The idea of ‘holiness’ appears in all of this week’s readings in different forms. In Leviticus the people are commanded to be holy as God is holy, and this holiness is revealed in their treatment of one another and their seeking for justice.
The psalmist prays for a life that is directed by God’s ways and God’s commands, and for the strength to pursue this life faithfully. Paul challenges the church to be a holy temple for God’s Spirit by building their lives and community on the foundation of Christ.
And, in Matthew’s Gospel, Jesus teaches what ‘perfection’ or holiness is to be like – compassionate and non-violent, refusing to retaliate when harmed, and seeking the best even for those who consider us to be their enemies.
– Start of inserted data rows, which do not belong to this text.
(* ===== verification/DelegationSafety.v ===== *)
(** * Safety of x/delegation

    The operations keep the accounting invariant, and a reachable state
    satisfies it.  A message that fails is rolled back by the transaction, so
    the transitions of the chain are the calls that return without error, the
    end of a block, and the steps of the other modules on their own state. *)

From S2P Require Import Prelude Errors Sdk RefSdk KVStore Ledger Epochs Shares DelegationTypes.
From S2P Require Import Assets DelegationStore UndelegationStore DelegationInv Delegation.
From S2P Require Import DelegationEndBlock DelegationRuns.

(** What the module relies on of the state of x/operator: registered operators
    have 20-byte addresses, and unbonding ends at an epoch with an identifier
    and a number that fits in an int64.  OperatorUnbonding.v proves it of the
    model of x/operator. *)
Record keepers_ok {X} {kp : Keepers X} (x : X) : Prop := {
  operator_length op : IsOperator x op = true → String.length op = AccAddressLength;
  unbonding_epoch op id n u :
    GetUnbondingExpiration x op = Ok (id, n, u) → epoch_wf id n;
  instant_unbonding_epoch op b id n :
    GetInstantUnbondingExpiration x op = Ok (b, id, n) → epoch_wf id n;
}.

(** The identifiers that x/feedistribution passes for a reward are keys. *)
Definition request_wf {X} (q : DelegationOrUndelegationParams X) : Prop :=
  RewardAsset q = true → key_part (RewardStakerID q) ∧ key_part (RewardAssetID q).

Section Inv.
Context `{SdkLaws} {B X : Type} {bk : BankKeeper B error} {kp : Keepers X}.
Implicit Types (w : World B X) (q : DelegationOrUndelegationParams X).

Lemma request_parts q s x op :
  request_wf q → request_ids q = (s, x) → Forall key_part [s; x; AccAddress_String op].
Proof.
  unfold request_wf, request_ids, GetStakerIDAndAssetID. intros Hq Hids.
  assert (key_part (AccAddress_String op)) by apply bech32_charset.
  destruct (RewardAsset q); simplify_eq; repeat constructor; try done; try apply hex_id_key_part;
    by apply Hq.
Qed.

Lemma records_frame (d : DelegationState) f g h :
  records_inv d →
  records_inv (set_stakersByOperator f (set_delegations g (set_associatedOperators h d))).
Proof. by destruct 1. Qed.

Lemma delegation_nonneg_default (a : AssetsState) (d : DelegationState) k :
  core_inv a d → delegation_nonneg (default delegation_zero (delegations d !! k)).
Proof.
  intros Hi. destruct (delegations d !! k) as [v|] eqn:Hv; [|done].
  apply (ci_delegations _ _ Hi _ _ Hv).
Qed.
(* ===== verification/DelegationLiveness.v ===== *)
(** * Requests succeed

    Sufficient conditions under which delegating and undelegating return
    without error: a staker who has the tokens can delegate them, and a staker
    who has the share can undelegate it. *)

From S2P Require Import Prelude Errors Sdk RefSdk KVStore Ledger Epochs Shares DelegationTypes.
From S2P Require Import Assets DelegationStore UndelegationStore DelegationInv Delegation.
From S2P Require Import DelegationEndBlock DelegationRuns DelegationSafety.

Section Runs.
Context `{SdkLaws} {B X : Type} {bk : BankKeeper B error} {kp : Keepers X}.
Implicit Types (w : World B X) (q : DelegationOrUndelegationParams X).

Lemma on_assets_run {A} (m : M AssetsState error A) w a s :
  m (w_assets w) = (Ok a, s) → on_assets m w = (Ok a, put_assets s w).
Proof. apply zoom_run. Qed.

Lemma on_delegation_run {A} (m : M DelegationState error A) w a d :
  m (w_delegation w) = (Ok a, d) → on_delegation m w = (Ok a, put_delegation d w).
Proof. apply zoom_run. Qed.

Lemma get_pool_run op x w p :
  operatorAssets (w_assets w) !! GetJoinedStoreKey [AccAddress_String op; x] = Some p →
  on_assets (GetOperatorSpecifiedAssetInfo op x) w = (Ok p, w).
Proof.
  intros Hp. rewrite (on_assets_run _ w p (w_assets w)); [by destruct w|].
  unfold GetOperatorSpecifiedAssetInfo, gets, mbind, M_bind. by rewrite Hp.
Qed.

Lemma get_delegation_run s x o w v :
  delegations (w_delegation w) !! GetJoinedStoreKey [s; x; o] = Some v →
  on_delegation (GetSingleDelegationInfo s x o) w = (Ok v, w).
Proof.
  intros Hv. rewrite (on_delegation_run _ w v (w_delegation w)); [by destruct w|].
  unfold GetSingleDelegationInfo, gets, mbind, M_bind. by rewrite Hv.
Qed.

Lemma ValidateUndelegationAmount_run rew op s x amount w v p share :
  0 < amount →
  delegations (w_delegation w) !! GetJoinedStoreKey [s; x; AccAddress_String op] = Some v →
  operatorAssets (w_assets w) !! GetJoinedStoreKey [AccAddress_String op; x] = Some p →
  undelegated_share rew v p amount = Ok share →
  ValidateUndelegationAmount rew op s x amount w = (Ok share, w).
Proof.
  intros Ha Hv Hp. unfold undelegated_share, ValidateUndelegationAmount.
  rewrite (proj2 (Z.leb_gt _ _)) by done. rewrite (bind_run (fail_if false _) _ w tt w) by done.
  rewrite (bind_run _ _ _ _ _ (get_delegation_run _ _ _ _ _ Hv)).
  rewrite (bind_run _ _ _ _ _ (get_pool_run _ _ _ _ Hp)).
  unfold lift_result, fail_if, fail, mbind, M_bind, result_bind.
  destruct (SharesFromTokens _ amount _) as [sh| |]; [|done..].
  destruct (sh =? 0); [done|]. cbn. destruct (_ <? sh); [done|].
  destruct (SharesFromTokens _ 1 _); [|done..]. cbn. by intros [= <-].
Qed.
(* ===== verification/OperatorRegistry.v ===== *)
(** * The registry of the operators

    What the registration, the edit of a description and the update of a
    commission rate keep of the registry: an operator is stored under its own
    address, no two operators have the same name, and the commission rates are
    within the limits that were registered. *)

From S2P Require Import Prelude Errors Sdk RefSdk KVStore DelegationTypes Assets OperatorTypes.
From S2P Require Import OperatorStore.

Definition DoNotModifyDesc : string := "[do-not-modify]".

(** The rates of a commission that [CommissionRates.Validate] accepts. *)
Record rates_ok (c : Commission) (rate maxRate maxChangeRate : LegacyDec) : Prop := {
  ro_rate : co_Rate c = Some rate;
  ro_max : co_MaxRate c = Some maxRate;
  ro_change : co_MaxChangeRate c = Some maxChangeRate;
  ro_range : 0 ≤ rate ≤ maxRate ∧ maxRate ≤ dec_of_int 1;
  ro_change_range : 0 ≤ maxChangeRate ≤ maxRate;
}.

(** What x/operator relies on of the types of x/staking. *)
Class StakingLaws (stk : StakingTypes) : Prop := {
  update_moniker d d2 d' : Description_UpdateDescription d d2 = Ok d' →
    de_Moniker d' = if bool_decide (de_Moniker d2 = DoNotModifyDesc) then de_Moniker d else de_Moniker d2;
  commission_valid c : Commission_Validate c = Ok tt → is_Some (co_Rate c) →
    is_Some (co_MaxRate c) → is_Some (co_MaxChangeRate c) → ∃ r m ch, rates_ok c r m ch;
}.

Section Registry.
Context `{SdkLaws} {stk : StakingTypes} {sl : StakingLaws stk}.
Implicit Types (s : InfoState) (info : OperatorInfo).

#[local] Abbreviation name info := (de_Moniker (oi_Description info)).

(** ** Names *)

Lemma name_loop l nm s (b : bool) u s' b' :
  for_each_break (E := error) l (λ kv : string * OperatorInfo,
    if bool_decide (name kv.2 = nm) then _ ← modify (λ x : InfoState * bool, (x.1, true)); mret true
    else mret false) (s, b) = (Ok u, (s', b')) →
  s' = s ∧ (b' = false → ∀ kv, kv ∈ l → name kv.2 ≠ nm).
Proof.
  revert b. induction l as [|[k i] l IH]; intros b Hrun; cbn [for_each_break] in Hrun.
  { go_inv. simplify_eq. split; [done|]. intros _ kv Hin. by apply elem_of_nil in Hin. }
  apply bind_Ok in Hrun as (br & s1 & Hone & Hrest). cbn [snd] in Hone.
  case_bool_decide as Hn; go_inv; cbn in *; go_inv.
  - by simplify_eq.
  - apply IH in Hrest as [-> Hl]. split; [done|].
    intros Hb kv [->|Hin]%elem_of_cons; [done|by apply Hl].
Qed.

Lemma HasOperatorName_Ok nm s b s' :
  HasOperatorName nm s = (Ok b, s') →
  s' = s ∧ (b = false → ∀ a i, operatorInfos s !! a = Some i → name i ≠ nm).
Proof.
  intros [u Hrun]%with_var_Ok. unfold IterateOperators in Hrun.
  apply bind_Ok in Hrun as (l & x & Hg & Hrun). apply gets_Ok in Hg as [-> ->].
  apply name_loop in Hrun as [-> Hl]. split; [done|]. intros Hb a i Hi.
  apply (Hl Hb (a, i)). by apply elem_of_iterator_all.
Qed.

(** ** The invariant *)

Record operator_wf (a : string) info : Prop := {
  ow_addr : AccAddressFromBech32 (oi_OperatorAddr info) = Some a;
  ow_name : name info ≠ EmptyString;
  ow_rates : ∃ r m ch, rates_ok (oi_Commission info) r m ch;
}.

Record registry_inv s : Prop := {
  reg_operators : map_Forall operator_wf (operatorInfos s);
  reg_names a a' i i' : operatorInfos s !! a = Some i → operatorInfos s !! a' = Some i' →
    name i = name i' → a = a';
}.

(** An operator is written: under its address, with a name of its own. *)
Lemma registry_insert s a info :
  registry_inv s → operator_wf a info →
  (∀ a' i, operatorInfos s !! a' = Some i → a' ≠ a → name i ≠ name info) →
  registry_inv (set_operatorInfos (insert a info) s).
Proof.
  intros [Hwf Hn] Hi Hnew. split; cbn; [by apply map_Forall_insert_2|].
  intros a1 a2 i1 i2 [[<- <-]|[??]]%lookup_insert_Some [[<- <-]|[??]]%lookup_insert_Some Heq; try done.
  - by destruct (Hnew a2 i2).
  - by destruct (Hnew a1 i1).
  - by eapply Hn.
Qed.

Lemma ValidateBasic_Ok info :
  OperatorInfo_ValidateBasic (Some info) = Ok tt →
  name info ≠ EmptyString ∧ ∃ r m ch, rates_ok (oi_Commission info) r m ch.
Proof.
  unfold OperatorInfo_ValidateBasic. destruct (AccAddressFromBech32 _); [|done].
  case_bool_decide as Hn; [done|]. unfold mbind, result_bind. destruct (Description_EnsureLength _); [|done..].
  destruct (_ || _) eqn:Hs; [done|]. intros Hv. split; [done|].
  destruct (co_Rate _) eqn:E1, (co_MaxRate _) eqn:E2, (co_MaxChangeRate _) eqn:E3; try done.
  apply commission_valid; [done|by rewrite ?E1, ?E2, ?E3..].
Qed.

(** ** Transitions *)

Inductive registry_step (ctx : Ctx) s : InfoState → Prop :=
| reg_register assets (info : option OperatorInfo) u s' :
    RegisterOperator ctx assets info s = (Ok u, s') → registry_step ctx s s'
| reg_edit addr description u s' :
    valid_addr addr → EditOperator addr description s = (Ok u, s') → registry_step ctx s s'
| reg_flag addr disable u s' :
    valid_addr addr → UpdateRewardCompoundingFlag addr disable s = (Ok u, s') → registry_step ctx s s'
| reg_commission addr rate u s' :
    valid_addr addr → ValidateAndUpdateCommissionRate ctx addr rate s = (Ok u, s') → registry_step ctx s s'
| reg_freeze addr u s' : FreezeOperator addr s = (Ok u, s') → registry_step ctx s s'
| reg_unfreeze addr u s' : UnfreezeOperator addr s = (Ok u, s') → registry_step ctx s s'
| reg_params params u s' : SetParams params s = (Ok u, s') → registry_step ctx s s'.

Lemma GetOperatorInfo_Ok addr s i s' :
  valid_addr addr → GetOperatorInfo (AccAddress_String addr) s = (Ok i, s') →
  s' = s ∧ operatorInfos s !! addr = Some i.
Proof.
  intros Ha. unfold GetOperatorInfo. rewrite bech32_roundtrip by done. intros Hrun. go_inv.
  by destruct (operatorInfos s !! addr) eqn:Hi; go_inv.
Qed.

Lemma check_earnings_ro assets l : read_only (check_earnings assets l).
Proof. unfold check_earnings. induction l as [|e l IH]; cbn; solve_read_only. Qed.

Lemma RegisterOperator_inv ctx assets (info : option OperatorInfo) s u s' :
  registry_inv s → RegisterOperator ctx assets info s = (Ok u, s') → registry_inv s'.
Proof.
  intros Hs. unfold RegisterOperator, setOperatorInfo. destruct info as [info|]; [|by intros ?%fail_Ok].
  intros Hrun. go_inv.
  match goal with Hv : OperatorInfo_ValidateBasic _ = Ok ?v |- _ =>
    destruct v; apply ValidateBasic_Ok in Hv as [Hname Hrates] end.
  set (info' := if _ =? _ then _ else _) in *.
  assert (Hsame : oi_OperatorAddr info' = oi_OperatorAddr info ∧ name info' = name info ∧
    ∃ r m ch, rates_ok (oi_Commission info') r m ch).
  { subst info'. destruct (_ =? _); [|done]. split_and!; [done..|].
    destruct Hrates as (r & m & ch & []). by exists r, m, ch. }
  clearbody info'. destruct Hsame as (Haddr & Hname' & Hrates').
  destruct (AccAddressFromBech32 _) as [a|] eqn:Ha; go_inv.
  repeat match goal with
    | Hn : HasOperatorName _ _ = _ |- _ => apply HasOperatorName_Ok in Hn as [-> Hnew]
    | He : (match oi_ClientChainEarningsAddr _ with _ => _ end) _ = _ |- _ =>
        apply ro_Ok in He as ->; [|case_match; [apply check_earnings_ro|done]] end.
  apply registry_insert; [done|by split; rewrite ?Hname'|].
  intros a' i Hi _. by eapply Hnew.
Qed.

Lemma EditOperator_inv addr description s u s' :
  valid_addr addr → registry_inv s → EditOperator addr description s = (Ok u, s') → registry_inv s'.
Proof.
  intros Ha Hs Hrun. unfold EditOperator, setOperatorInfo in Hrun. go_inv.
  repeat match goal with
    | Hn : HasOperatorName _ _ = _ |- _ => apply HasOperatorName_Ok in Hn as [-> Hnew]
    | Hg : GetOperatorInfo _ _ = _ |- _ => apply GetOperatorInfo_Ok in Hg as [-> Hi]; [|done]
    | Hu : Description_UpdateDescription _ _ = _ |- _ => apply update_moniker in Hu as Hmon
    | Hv : OperatorInfo_ValidateBasic _ = Ok ?x |- _ =>
        destruct x; apply ValidateBasic_Ok in Hv as [Hname Hrates]; cbn in Hname, Hrates end.
  apply registry_insert; [done|split; [by apply (reg_operators _ Hs _ _ Hi)|done..]|].
  intros a' i Hi' Hne. cbn. rewrite Hmon. case_bool_decide as Hd.
  - intros Heq. apply Hne. by eapply (reg_names _ Hs).
  - by eapply Hnew.
Qed.

(** An operator whose address and name stay. *)
Lemma registry_update s a info info' :
  registry_inv s → operatorInfos s !! a = Some info → oi_OperatorAddr info' = oi_OperatorAddr info →
  oi_Description info' = oi_Description info → (∃ r m ch, rates_ok (oi_Commission info') r m ch) →
  registry_inv (set_operatorInfos (insert a info') s).
Proof.
  intros Hs Hi Ha Hd Hr. destruct (reg_operators _ Hs _ _ Hi) as [Hwa Hwn _].
  apply registry_insert; [done|split; by rewrite ?Ha, ?Hd|].
  intros a' i Hi' Hne Heq. rewrite Hd in Heq. apply Hne. by eapply (reg_names _ Hs).
Qed.

(** What an update of the rate checks. *)
Lemma commission_Ok ctx addr rate s u s' :
  valid_addr addr → ValidateAndUpdateCommissionRate ctx addr rate s = (Ok u, s') →
  ∃ info min old max change,
    operatorInfos s !! addr = Some info ∧ GetMinCommissionRate s = Some min ∧
    co_Rate (oi_Commission info) = Some old ∧ co_MaxRate (oi_Commission info) = Some max ∧
    co_MaxChangeRate (oi_Commission info) = Some change ∧
    0 ≤ rate ≤ max ∧ min ≤ rate ∧ rate - old ≤ change ∧
    GetMinCommissionUpdateInterval s ≤ BlockTime ctx - co_UpdateTime (oi_Commission info) ∧
    s' = set_operatorInfos (insert addr (with_commission info {|
      co_Rate := Some rate; co_MaxRate := Some max; co_MaxChangeRate := Some change;
      co_UpdateTime := BlockTime ctx |})) s.
Proof.
  intros Ha Hrun. unfold ValidateAndUpdateCommissionRate, setOperatorInfo, dec_value in Hrun. go_inv.
  match goal with Hg : GetOperatorInfo _ _ = _ |- _ => apply GetOperatorInfo_Ok in Hg as [-> Hi]; [|done] end.
  repeat match goal with Hm : (match ?o with Some _ => _ | None => _ end) _ = (Ok _, _) |- _ =>
    let E := fresh "E" in destruct o eqn:E; go_inv end.
  repeat match goal with Hl : (_ <? _) = false |- _ => apply Z.ltb_ge in Hl end.
  do 5 eexists. split_and!; try done.
Qed.

Lemma registry_step_inv ctx s s' : registry_inv s → registry_step ctx s s' → registry_inv s'.
Proof.
  intros Hs []; try by eauto using RegisterOperator_inv, EditOperator_inv.
  - unfold UpdateRewardCompoundingFlag, setOperatorInfo in *. go_inv.
    match goal with Hg : GetOperatorInfo _ _ = _ |- _ => apply GetOperatorInfo_Ok in Hg as [-> Hi]; [|done] end.
    destruct (Bool.eqb _ _); go_inv; [done|].
    eapply registry_update; [done..|]. apply (reg_operators _ Hs _ _ Hi).
  - match goal with Hc : ValidateAndUpdateCommissionRate _ _ _ _ = _ |- _ =>
      apply commission_Ok in Hc as (info & min & old & max & ch & Hi & _ & Eo & Em & Ec & Hr & _ & _ & _ & ->);
      [|done] end.
    eapply registry_update; [done..|]. exists rate, max, ch.
    destruct (reg_operators _ Hs _ _ Hi) as [_ _ (r & m & c & [])]. split; cbn; congruence || naive_solver lia.
  - unfold FreezeOperator in *. go_inv. by destruct Hs.
  - unfold UnfreezeOperator in *. go_inv. by destruct Hs.
  - unfold SetParams in *. go_inv. by destruct Hs.
Qed.

(** ** Properties *)

(** In every state of the registry that is reached from a consistent one, in
    particular from the empty one, every operator is stored under the address that
    it names, no two operators have the same name, and the commission rates are
    between zero and the maximum rate, which is at most one. *)
Theorem registry_consistent ctx s s' :
  registry_inv s → rtc (registry_step ctx) s s' → registry_inv s'.
Proof. intros Hs Hrtc. induction Hrtc; eauto using registry_step_inv. Qed.
End Registry.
What is clear here is that holiness is not about not doing things. It is about doing things that make a difference. It is not about avoiding so-called sinful behaviour, but about doing justice, compassion, fairness, non-violence and generosity. It is about caring for those who are vulnerable and poor, and treating all people with the same respect and dignity. Note: Interestingly, Luke’s parallel for Matthew’s “Be perfect…” is “Be compassionate…” (Luke 6:36 NLT).
Holiness, in this week’s readings, is all about social justice, non-violence and community (and, by extension, if I may be permitted to interpolate into Paul’s letter a little, hospitality).
What a wonderful opportunity to deconstruct and reconstruct what we believe about this often unpopular word in our worship and preaching this week!